### Dataset content ###
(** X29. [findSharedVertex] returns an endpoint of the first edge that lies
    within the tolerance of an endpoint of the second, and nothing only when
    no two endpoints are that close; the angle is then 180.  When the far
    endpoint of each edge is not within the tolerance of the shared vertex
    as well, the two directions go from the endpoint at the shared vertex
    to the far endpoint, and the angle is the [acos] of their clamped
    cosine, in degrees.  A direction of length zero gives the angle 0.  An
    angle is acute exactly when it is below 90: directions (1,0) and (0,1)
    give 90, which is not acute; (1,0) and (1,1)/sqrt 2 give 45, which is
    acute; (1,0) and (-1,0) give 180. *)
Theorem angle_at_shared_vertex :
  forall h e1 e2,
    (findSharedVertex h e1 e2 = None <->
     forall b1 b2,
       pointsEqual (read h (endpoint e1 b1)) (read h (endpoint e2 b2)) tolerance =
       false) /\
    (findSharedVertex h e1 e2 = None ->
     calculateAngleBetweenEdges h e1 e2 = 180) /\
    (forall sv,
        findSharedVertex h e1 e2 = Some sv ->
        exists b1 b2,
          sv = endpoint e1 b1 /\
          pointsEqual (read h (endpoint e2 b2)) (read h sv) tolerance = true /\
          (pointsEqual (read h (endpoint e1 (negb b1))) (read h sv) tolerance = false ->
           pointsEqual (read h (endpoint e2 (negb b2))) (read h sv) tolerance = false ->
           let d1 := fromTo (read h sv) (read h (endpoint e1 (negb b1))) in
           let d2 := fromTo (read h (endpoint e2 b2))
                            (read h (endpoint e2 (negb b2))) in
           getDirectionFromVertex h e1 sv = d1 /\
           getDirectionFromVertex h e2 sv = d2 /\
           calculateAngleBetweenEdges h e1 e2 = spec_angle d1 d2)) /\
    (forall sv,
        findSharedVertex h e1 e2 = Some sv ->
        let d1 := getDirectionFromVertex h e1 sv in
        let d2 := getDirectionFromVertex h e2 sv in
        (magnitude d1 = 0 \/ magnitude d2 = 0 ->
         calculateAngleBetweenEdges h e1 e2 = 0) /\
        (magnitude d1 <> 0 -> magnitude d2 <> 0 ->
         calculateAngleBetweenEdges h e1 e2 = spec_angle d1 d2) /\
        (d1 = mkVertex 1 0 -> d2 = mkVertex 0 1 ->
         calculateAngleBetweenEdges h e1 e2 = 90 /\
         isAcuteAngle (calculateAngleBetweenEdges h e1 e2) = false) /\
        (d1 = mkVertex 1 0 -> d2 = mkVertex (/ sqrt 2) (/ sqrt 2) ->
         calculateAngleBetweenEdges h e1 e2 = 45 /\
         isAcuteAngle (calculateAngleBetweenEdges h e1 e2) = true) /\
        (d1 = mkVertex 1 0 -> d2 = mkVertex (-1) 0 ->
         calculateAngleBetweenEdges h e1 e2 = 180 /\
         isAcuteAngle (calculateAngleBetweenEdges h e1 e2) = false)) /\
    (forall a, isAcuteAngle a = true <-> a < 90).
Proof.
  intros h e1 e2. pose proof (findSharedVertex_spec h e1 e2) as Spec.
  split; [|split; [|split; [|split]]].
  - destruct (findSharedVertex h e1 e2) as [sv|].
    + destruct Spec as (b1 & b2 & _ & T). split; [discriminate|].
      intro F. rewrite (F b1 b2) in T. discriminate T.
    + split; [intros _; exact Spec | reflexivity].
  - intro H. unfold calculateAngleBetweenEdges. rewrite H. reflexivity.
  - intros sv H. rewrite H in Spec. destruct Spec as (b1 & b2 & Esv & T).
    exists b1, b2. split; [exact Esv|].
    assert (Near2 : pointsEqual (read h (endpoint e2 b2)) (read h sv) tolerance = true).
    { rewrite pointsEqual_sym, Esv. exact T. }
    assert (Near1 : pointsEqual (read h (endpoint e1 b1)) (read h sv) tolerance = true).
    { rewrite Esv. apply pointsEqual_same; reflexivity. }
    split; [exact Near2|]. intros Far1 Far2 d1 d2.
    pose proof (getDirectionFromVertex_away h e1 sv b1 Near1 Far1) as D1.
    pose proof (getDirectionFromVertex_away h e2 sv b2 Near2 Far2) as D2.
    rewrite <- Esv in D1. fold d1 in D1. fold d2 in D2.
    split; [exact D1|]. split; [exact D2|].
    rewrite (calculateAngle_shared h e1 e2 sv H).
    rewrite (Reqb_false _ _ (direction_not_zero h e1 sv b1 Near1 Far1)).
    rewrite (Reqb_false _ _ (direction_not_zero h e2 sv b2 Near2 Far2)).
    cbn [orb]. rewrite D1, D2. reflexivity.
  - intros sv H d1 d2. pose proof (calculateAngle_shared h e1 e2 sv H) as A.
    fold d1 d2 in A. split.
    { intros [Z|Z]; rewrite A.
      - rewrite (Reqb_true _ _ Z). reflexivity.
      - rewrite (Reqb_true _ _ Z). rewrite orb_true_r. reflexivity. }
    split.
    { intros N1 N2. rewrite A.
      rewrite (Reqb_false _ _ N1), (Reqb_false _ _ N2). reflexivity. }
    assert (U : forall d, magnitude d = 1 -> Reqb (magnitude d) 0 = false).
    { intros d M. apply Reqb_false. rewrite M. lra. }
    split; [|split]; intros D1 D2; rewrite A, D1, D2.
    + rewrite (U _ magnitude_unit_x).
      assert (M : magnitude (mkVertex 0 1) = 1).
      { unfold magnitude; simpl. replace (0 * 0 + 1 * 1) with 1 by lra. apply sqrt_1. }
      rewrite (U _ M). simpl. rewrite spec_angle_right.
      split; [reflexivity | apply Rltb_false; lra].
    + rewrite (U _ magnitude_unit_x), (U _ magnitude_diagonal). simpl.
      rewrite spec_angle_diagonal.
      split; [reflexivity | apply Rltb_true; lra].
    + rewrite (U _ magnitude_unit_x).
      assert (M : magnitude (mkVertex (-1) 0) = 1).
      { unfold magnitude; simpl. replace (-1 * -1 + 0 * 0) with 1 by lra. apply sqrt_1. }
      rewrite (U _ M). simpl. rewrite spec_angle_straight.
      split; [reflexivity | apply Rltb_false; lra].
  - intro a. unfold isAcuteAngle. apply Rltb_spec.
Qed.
###
### What is expected
Show the lines of the data that hold the word "forall".

### Answer for this exercise
  forall h e1 e2,
     forall b1 b2,
    (forall sv,
    (forall sv,
    (forall a, isAcuteAngle a = true <-> a < 90).
    assert (U : forall d, magnitude d = 1 -> Reqb (magnitude d) 0 = false).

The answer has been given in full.